*SUPPLIED DATA*:
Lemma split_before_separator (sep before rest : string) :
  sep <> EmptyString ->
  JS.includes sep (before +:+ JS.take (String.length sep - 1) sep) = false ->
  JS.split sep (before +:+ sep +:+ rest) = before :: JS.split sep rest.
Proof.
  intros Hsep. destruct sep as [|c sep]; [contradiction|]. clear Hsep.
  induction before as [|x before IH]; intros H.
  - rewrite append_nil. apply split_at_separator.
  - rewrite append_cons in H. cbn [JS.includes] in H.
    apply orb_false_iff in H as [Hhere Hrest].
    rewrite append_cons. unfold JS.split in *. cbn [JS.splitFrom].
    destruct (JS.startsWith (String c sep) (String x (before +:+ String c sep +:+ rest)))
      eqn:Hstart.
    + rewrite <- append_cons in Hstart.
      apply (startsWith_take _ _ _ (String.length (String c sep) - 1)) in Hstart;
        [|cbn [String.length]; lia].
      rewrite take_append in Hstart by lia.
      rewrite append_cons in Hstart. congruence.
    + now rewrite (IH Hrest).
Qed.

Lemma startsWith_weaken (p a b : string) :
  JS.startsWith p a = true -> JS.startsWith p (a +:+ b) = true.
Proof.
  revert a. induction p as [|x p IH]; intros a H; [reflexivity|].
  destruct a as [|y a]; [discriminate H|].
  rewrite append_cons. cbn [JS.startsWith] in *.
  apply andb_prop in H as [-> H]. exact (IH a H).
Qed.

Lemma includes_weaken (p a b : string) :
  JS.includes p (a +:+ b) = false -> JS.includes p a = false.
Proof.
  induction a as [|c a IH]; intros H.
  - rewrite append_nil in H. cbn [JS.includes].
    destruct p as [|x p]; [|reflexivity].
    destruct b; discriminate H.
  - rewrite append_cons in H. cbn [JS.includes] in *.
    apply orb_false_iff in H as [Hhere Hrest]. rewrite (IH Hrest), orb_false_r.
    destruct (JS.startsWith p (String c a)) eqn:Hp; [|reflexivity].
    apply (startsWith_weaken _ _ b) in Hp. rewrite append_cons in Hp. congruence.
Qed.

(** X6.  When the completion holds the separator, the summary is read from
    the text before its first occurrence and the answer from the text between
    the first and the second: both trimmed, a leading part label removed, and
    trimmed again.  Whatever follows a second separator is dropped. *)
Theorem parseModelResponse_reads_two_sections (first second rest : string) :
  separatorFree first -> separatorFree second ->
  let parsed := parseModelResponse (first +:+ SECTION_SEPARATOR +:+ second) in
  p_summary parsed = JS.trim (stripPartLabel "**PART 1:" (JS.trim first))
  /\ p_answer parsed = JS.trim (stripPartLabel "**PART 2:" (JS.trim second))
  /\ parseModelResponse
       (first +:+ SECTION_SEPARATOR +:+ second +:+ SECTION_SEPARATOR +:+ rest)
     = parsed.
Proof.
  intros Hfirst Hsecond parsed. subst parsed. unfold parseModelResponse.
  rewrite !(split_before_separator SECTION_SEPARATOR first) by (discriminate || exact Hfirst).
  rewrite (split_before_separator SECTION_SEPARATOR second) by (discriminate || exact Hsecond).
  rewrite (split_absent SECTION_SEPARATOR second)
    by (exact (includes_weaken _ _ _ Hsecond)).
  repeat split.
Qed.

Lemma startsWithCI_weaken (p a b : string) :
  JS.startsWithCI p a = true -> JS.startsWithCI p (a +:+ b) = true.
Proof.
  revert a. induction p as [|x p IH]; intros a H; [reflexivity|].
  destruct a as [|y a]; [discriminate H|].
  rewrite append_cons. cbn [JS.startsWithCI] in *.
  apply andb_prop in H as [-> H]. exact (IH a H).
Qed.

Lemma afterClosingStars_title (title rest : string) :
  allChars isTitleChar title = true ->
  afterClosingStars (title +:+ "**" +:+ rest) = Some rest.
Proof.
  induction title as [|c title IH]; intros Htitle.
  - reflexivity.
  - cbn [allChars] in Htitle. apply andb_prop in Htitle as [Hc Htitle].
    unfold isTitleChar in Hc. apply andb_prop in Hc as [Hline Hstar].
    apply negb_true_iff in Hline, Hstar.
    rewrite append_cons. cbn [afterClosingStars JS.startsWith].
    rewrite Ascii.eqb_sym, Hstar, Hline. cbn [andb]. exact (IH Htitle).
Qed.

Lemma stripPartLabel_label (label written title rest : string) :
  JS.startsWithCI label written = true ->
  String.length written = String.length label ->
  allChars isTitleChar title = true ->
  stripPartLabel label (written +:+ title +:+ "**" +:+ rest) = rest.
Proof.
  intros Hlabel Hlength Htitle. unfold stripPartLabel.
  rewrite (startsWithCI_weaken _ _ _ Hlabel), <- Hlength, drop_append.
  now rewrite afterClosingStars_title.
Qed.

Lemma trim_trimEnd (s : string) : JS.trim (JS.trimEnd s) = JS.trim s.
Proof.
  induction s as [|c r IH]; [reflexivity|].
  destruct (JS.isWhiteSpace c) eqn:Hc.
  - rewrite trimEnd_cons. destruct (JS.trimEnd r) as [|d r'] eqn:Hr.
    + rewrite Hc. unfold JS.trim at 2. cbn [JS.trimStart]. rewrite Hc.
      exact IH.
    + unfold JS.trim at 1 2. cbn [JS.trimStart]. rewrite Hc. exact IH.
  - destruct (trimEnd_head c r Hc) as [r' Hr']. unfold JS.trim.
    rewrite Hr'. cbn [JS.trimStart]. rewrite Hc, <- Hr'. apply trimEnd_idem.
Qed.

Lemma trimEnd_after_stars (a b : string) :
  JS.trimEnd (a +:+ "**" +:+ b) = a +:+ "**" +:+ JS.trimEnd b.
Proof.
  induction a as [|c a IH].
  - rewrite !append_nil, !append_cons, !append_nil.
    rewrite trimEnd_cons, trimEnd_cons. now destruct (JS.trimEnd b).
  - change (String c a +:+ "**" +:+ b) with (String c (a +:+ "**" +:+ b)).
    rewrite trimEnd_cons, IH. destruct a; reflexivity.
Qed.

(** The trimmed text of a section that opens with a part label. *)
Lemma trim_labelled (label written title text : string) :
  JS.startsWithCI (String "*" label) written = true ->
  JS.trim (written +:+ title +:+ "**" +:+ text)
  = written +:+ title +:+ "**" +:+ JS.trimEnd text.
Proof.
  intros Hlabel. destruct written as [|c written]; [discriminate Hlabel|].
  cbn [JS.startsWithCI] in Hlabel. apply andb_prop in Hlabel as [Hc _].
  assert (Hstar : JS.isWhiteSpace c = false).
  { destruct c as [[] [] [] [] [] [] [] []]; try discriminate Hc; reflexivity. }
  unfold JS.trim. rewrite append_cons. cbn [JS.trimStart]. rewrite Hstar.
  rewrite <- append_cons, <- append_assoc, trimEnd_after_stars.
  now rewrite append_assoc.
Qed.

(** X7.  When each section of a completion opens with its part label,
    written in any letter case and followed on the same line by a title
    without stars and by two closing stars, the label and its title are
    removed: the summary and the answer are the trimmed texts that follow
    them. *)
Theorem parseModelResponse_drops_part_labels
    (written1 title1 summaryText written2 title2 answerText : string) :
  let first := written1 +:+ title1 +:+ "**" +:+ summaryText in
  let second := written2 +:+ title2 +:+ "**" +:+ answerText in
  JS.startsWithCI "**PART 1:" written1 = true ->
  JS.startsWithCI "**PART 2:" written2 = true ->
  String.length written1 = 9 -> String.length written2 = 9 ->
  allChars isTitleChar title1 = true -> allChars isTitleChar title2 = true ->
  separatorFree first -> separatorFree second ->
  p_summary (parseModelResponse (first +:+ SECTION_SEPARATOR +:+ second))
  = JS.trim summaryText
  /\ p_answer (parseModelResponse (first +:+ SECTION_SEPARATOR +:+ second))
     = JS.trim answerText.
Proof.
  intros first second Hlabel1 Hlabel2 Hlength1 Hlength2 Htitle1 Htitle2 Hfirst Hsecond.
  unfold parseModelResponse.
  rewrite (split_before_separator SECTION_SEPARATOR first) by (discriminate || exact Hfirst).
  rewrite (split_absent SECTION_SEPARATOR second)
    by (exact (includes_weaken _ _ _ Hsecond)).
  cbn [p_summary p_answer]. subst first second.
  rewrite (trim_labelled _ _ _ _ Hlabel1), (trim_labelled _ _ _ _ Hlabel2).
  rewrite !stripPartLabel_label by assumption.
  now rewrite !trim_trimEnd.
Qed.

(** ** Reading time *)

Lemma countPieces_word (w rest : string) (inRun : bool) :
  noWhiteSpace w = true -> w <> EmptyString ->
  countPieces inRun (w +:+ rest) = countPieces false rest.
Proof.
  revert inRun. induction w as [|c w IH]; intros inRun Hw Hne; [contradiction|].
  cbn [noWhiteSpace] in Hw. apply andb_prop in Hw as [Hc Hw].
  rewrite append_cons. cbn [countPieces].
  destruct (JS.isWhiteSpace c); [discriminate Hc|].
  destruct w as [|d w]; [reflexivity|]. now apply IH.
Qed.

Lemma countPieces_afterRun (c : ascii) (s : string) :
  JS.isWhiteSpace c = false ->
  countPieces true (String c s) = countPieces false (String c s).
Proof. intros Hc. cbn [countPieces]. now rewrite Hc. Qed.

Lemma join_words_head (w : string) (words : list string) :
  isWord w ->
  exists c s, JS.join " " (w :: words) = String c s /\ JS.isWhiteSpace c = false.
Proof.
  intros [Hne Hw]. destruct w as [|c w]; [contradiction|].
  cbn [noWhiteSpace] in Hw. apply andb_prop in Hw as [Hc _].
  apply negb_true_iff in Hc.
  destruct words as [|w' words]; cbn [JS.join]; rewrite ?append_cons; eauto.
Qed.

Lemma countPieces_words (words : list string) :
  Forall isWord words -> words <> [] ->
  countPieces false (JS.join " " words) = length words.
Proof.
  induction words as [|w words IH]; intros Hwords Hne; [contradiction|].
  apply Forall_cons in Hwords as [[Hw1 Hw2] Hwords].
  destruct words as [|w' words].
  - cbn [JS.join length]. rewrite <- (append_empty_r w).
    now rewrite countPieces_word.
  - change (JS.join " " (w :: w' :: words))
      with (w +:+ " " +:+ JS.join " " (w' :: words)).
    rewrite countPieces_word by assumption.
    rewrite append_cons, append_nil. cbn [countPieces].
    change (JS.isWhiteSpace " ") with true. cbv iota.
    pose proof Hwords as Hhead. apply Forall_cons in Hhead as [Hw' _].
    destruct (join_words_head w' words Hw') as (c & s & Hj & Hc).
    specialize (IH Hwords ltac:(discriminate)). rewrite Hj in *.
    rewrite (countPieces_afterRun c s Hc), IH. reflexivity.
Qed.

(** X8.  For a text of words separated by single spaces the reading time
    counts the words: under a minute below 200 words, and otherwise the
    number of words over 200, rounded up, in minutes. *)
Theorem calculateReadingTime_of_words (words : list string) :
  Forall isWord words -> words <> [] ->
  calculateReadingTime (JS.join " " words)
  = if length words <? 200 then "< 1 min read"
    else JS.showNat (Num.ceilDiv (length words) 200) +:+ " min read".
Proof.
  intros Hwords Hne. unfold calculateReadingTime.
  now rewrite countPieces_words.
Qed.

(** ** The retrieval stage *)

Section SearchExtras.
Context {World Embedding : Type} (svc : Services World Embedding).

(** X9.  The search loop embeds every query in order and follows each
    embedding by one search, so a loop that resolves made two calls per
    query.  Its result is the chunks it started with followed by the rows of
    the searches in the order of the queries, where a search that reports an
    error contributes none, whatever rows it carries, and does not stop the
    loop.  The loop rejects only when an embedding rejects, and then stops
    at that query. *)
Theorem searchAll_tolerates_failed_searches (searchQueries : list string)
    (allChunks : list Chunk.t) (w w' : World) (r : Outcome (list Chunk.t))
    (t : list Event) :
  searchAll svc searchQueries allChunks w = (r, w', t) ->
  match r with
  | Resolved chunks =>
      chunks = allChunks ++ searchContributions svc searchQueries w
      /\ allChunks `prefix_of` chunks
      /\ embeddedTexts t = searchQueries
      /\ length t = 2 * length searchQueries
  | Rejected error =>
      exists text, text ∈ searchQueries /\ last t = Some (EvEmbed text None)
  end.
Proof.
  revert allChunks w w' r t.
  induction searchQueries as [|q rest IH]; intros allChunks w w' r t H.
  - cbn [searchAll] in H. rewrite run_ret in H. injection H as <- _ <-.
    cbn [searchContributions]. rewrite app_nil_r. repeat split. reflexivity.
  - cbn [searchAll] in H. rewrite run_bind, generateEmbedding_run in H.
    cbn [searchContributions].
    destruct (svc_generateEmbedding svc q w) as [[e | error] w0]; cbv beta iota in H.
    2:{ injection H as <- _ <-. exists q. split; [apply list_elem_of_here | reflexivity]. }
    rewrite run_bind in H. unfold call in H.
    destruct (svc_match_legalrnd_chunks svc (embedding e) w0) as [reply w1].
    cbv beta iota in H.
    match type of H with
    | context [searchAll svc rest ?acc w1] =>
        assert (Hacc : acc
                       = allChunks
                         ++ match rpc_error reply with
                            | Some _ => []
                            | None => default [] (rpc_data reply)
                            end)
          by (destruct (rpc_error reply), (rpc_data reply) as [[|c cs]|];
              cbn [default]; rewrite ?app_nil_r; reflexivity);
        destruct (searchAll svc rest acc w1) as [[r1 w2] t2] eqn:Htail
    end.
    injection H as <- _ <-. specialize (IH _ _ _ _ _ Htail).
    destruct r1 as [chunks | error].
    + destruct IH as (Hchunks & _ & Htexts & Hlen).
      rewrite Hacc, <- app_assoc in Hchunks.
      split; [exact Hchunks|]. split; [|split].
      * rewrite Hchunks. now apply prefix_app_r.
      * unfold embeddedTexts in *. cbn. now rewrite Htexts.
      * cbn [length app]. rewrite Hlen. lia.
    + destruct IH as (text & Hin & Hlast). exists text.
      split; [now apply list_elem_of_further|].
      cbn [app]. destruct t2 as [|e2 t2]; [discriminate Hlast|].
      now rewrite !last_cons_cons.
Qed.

*TASK TO CARRY OUT*: What is the number of lines in the records that contain "Some"? Give that number only.

*SOLUTION BELOW*: 3